EXERCISE |
Each line of the entries that mentions the string "arithmetic" needs to be reported.

DATASET RECORDS section start

(** * Recommendation scoring of the AI-powered API example

    A shallow embedding of
    [examples/advanced/ai-powered-api/handlers/recommendations.py]:
    the preference parser (the loop that decodes [category:score] pairs),
    [calculate_user_similarity], [generate_collaborative_recommendations],
    [generate_content_recommendations] and the request handler [main].

    Python's [float] arithmetic is kept behind the interface [Arith], so
    every function of the handler is written once.  Two instances follow:
    [binary64], IEEE 754 double precision on Rocq's primitive floats, which
    is the arithmetic the handler runs on and which evaluates, and [exact],
    the real numbers, the arithmetic without rounding in which the cosine
    formula is usually read.  A theorem stated for every instance holds for
    both.

    What the source leaves to the interpreter and to the platform is kept
    as follows.
    - [x ** 0.5] is the [pow] of the C library: [binary64_with pow_half]
      is binary64 with [pow_half] for it, and [binary64] takes the
      correctly rounded square root, which is what CPython returns at the
      inputs that are evaluated here.  [x ** 2] is the correctly rounded
      square.
    - [sum] adds from left to right, each addition rounded, as CPython does
      up to 3.11; 3.12 adds a compensation term.
    - A [set] has no specified iteration order (in CPython it depends on the
      hash seed of the process and on how the set was built): the order in
      which the shared categories are iterated is the parameter
      [SetIteration], of which only a permutation of the shared keys is
      known.
    - [list.sort] is CPython 3.11's: for fewer than 64 elements the run
      detection and the binary insertion of [listobject.c], whatever the
      keys (NaN included); for longer lists the merges are the parameter
      [LongSort].  Where [<] orders the keys consistently it is the stable
      descending sort.
    - [float(s)] reads ASCII: blanks around the numeral, single underscores
      between digits, [inf], [infinity] and [nan] in any case.  The digits
      and blanks outside ASCII that [float] and [str.isdigit] also accept
      are not read; the statements on paths carry the hypothesis that the
      path is ASCII.
    - [random.sample] is CPython's selection from a pool, over an explicit
      sequence of draws.
    - The data store is a parameter: what the two queries of
      [load_user_data] return, when the database answers them with rows
      that have the columns [id], [name] and [email].
    - The standard input is what [json.loads] makes of it, a value of any
      JSON type, or the error it raises. *)

From Stdlib Require Import Floats.
From Stdlib Require Import Reals Lra.
From Stdlib Require Import ZArith List String Ascii Bool Lia Sorted Permutation.
From Stdlib Require Import DecimalString DecimalN.
Import ListNotations.
Local Open Scope string_scope.
Local Open Scope list_scope.

(** ** Exceptions

    A call either returns a value or raises.  [ValueError] is what
    [float(score)] raises on a malformed score (the specification's
    ParseError). *)

Inductive exn : Type :=
| ValueError
| KeyError
| OverflowError
| ZeroDivisionError
| TypeError
| AttributeError.

Inductive result (A : Type) : Type :=
| Ok (a : A)
| Raise (e : exn).

Arguments Ok {A} a.
Arguments Raise {A} e.

Definition bind {A B : Type} (c : result A) (k : A -> result B) : result B :=
  match c with
  | Ok a => k a
  | Raise e => Raise e
  end.

Notation "x <- c ;; k" := (bind c (fun x => k))
  (at level 61, c at next level, right associativity).

(** A [for] loop that appends one computed value per element. *)
Fixpoint mapM {A B : Type} (f : A -> result B) (l : list A) : result (list B) :=
  match l with
  | [] => Ok []
  | x :: l' => y <- f x ;; ys <- mapM f l' ;; Ok (y :: ys)
  end.

(** A [for] loop that updates one accumulator; a raise leaves the loop. *)
Fixpoint foldM {A B : Type} (f : B -> A -> result B) (l : list A) (acc : B)
  : result B :=
  match l with
  | [] => Ok acc
  | x :: l' => acc' <- f acc x ;; foldM f l' acc'
  end.

(** ** Strings

    [str] is modelled by [string]; the separators [","] and [":"] are ASCII,
    and no byte of a multi-byte UTF-8 character equals an ASCII byte. *)

(** [c in s] for a one-character [c]. *)
Fixpoint contains (c : ascii) (s : string) : bool :=
  match s with
  | EmptyString => false
  | String a s' => Ascii.eqb a c || contains c s'
  end.

(** [s.split(sep)]: every occurrence of [sep] separates two pieces. *)
Fixpoint split (sep : ascii) (s : string) : list string :=
  match s with
  | EmptyString => [EmptyString]
  | String a s' =>
      if Ascii.eqb a sep then EmptyString :: split sep s'
      else match split sep s' with
           | w :: ws => String a w :: ws
           | [] => [String a EmptyString]
           end
  end.

(** [s.split(sep, 1)]: only the first occurrence of [sep] separates. *)
Fixpoint split_max1 (sep : ascii) (s : string) : list string :=
  match s with
  | EmptyString => [EmptyString]
  | String a s' =>
      if Ascii.eqb a sep then [EmptyString; s']
      else match split_max1 sep s' with
           | w :: ws => String a w :: ws
           | [] => [String a EmptyString]
           end
  end.

(** [sep.join(pieces)], the inverse of [split]. *)
Fixpoint join (sep : ascii) (pieces : list string) : string :=
  match pieces with
  | [] => EmptyString
  | [w] => w
  | w :: ws => (w ++ String sep (join sep ws))%string
  end.

(** Truth value of [row.get('preferences')]: [None] and [''] are false. *)
Definition truthy (o : option string) : bool :=
  match o with
  | None => false
  | Some s => negb (String.eqb s EmptyString)
  end.

(** The string behind a truthy [row['preferences']]. *)
Definition raw (o : option string) : string :=
  match o with
  | None => EmptyString
  | Some s => s
  end.

(** Truth value of an optional integer: [None] and [0] are false. *)
Definition truthy_id (user_id : option Z) : bool :=
  match user_id with
  | None => false
  | Some n => negb (n =? 0)%Z
  end.

(** ** The arithmetic of [float]

    The operations the handler applies to scores.  [float_of_string] is
    [float(s)], [None] standing for its [ValueError]; [lit m k] is the
    decimal literal [m * 10**-k] ([0.1] is [lit 1 1]); [fpow2 x] is
    [x ** 2], which raises [OverflowError] when the square is out of range;
    [fpow_half x] is [x ** 0.5]; [fdiv] raises [ZeroDivisionError] on a zero
    divisor; [feqb] and [fltb] are [==] and [<]; [round3 x] is
    [round(x, 3)]. *)

Class Arith (F : Type) : Type := {
  lit : Z -> nat -> F;
  float_of_string : string -> option F;
  fadd : F -> F -> F;
  fmul : F -> F -> F;
  fdiv : F -> F -> result F;
  fpow2 : F -> result F;
  fpow_half : F -> F;
  feqb : F -> F -> bool;
  fltb : F -> F -> bool;
  round3 : F -> F
}.

(** ** The iteration order of a [set]

    The source iterates over [set(prefs1.keys()) & set(prefs2.keys())]
    (line 74).  The order in which a set lists its elements is not fixed by
    the language: in CPython it follows the hashes of the strings, which
    change with the hash seed of the process, and the way the set was
    built.  It is a parameter: [set_and ks1 ks2] is the order in which the
    intersection of the keys [ks1] and [ks2] is iterated, of which only
    this is known: it lists each shared key once. *)

Class SetIteration : Type := {
  set_and : list string -> list string -> list string;
  set_and_perm :
    forall ks1 ks2 : list string,
      NoDup ks1 ->
      Permutation (set_and ks1 ks2)
        (filter (fun k => existsb (String.eqb k) ks2) ks1)
}.

(** ** [list.sort(key=..., reverse=True)] *)

Section Sorting.

Context {F : Type} {arith : Arith F} {A : Type}.

Variable key : A -> F.

(** *** The stable descending sort

    Stable insertion: an element passes the elements whose key is strictly
    greater and stops before the first that is not, so it stays in front
    of the later elements with an equal key.  When [<] orders the keys
    consistently every stable sort returns this list. *)

Fixpoint insert_desc (x : A) (l : list A) : list A :=
  match l with
  | [] => [x]
  | y :: l' =>
      if fltb (key x) (key y) then y :: insert_desc x l' else x :: l
  end.

Definition sort_desc (l : list A) : list A :=
  fold_right insert_desc [] l.

(** The same insertion into a list held in ascending order. *)
Definition insert_asc (p : list A) (x : A) : list A :=
  rev (insert_desc x (rev p)).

DATASET RECORDS section end

FINISHED EXERCISE |
    Python's [float] arithmetic is kept behind the interface [Arith], so
    is the arithmetic the handler runs on and which evaluates, and [exact],
    the real numbers, the arithmetic without rounding in which the cosine
(** ** The arithmetic of [float]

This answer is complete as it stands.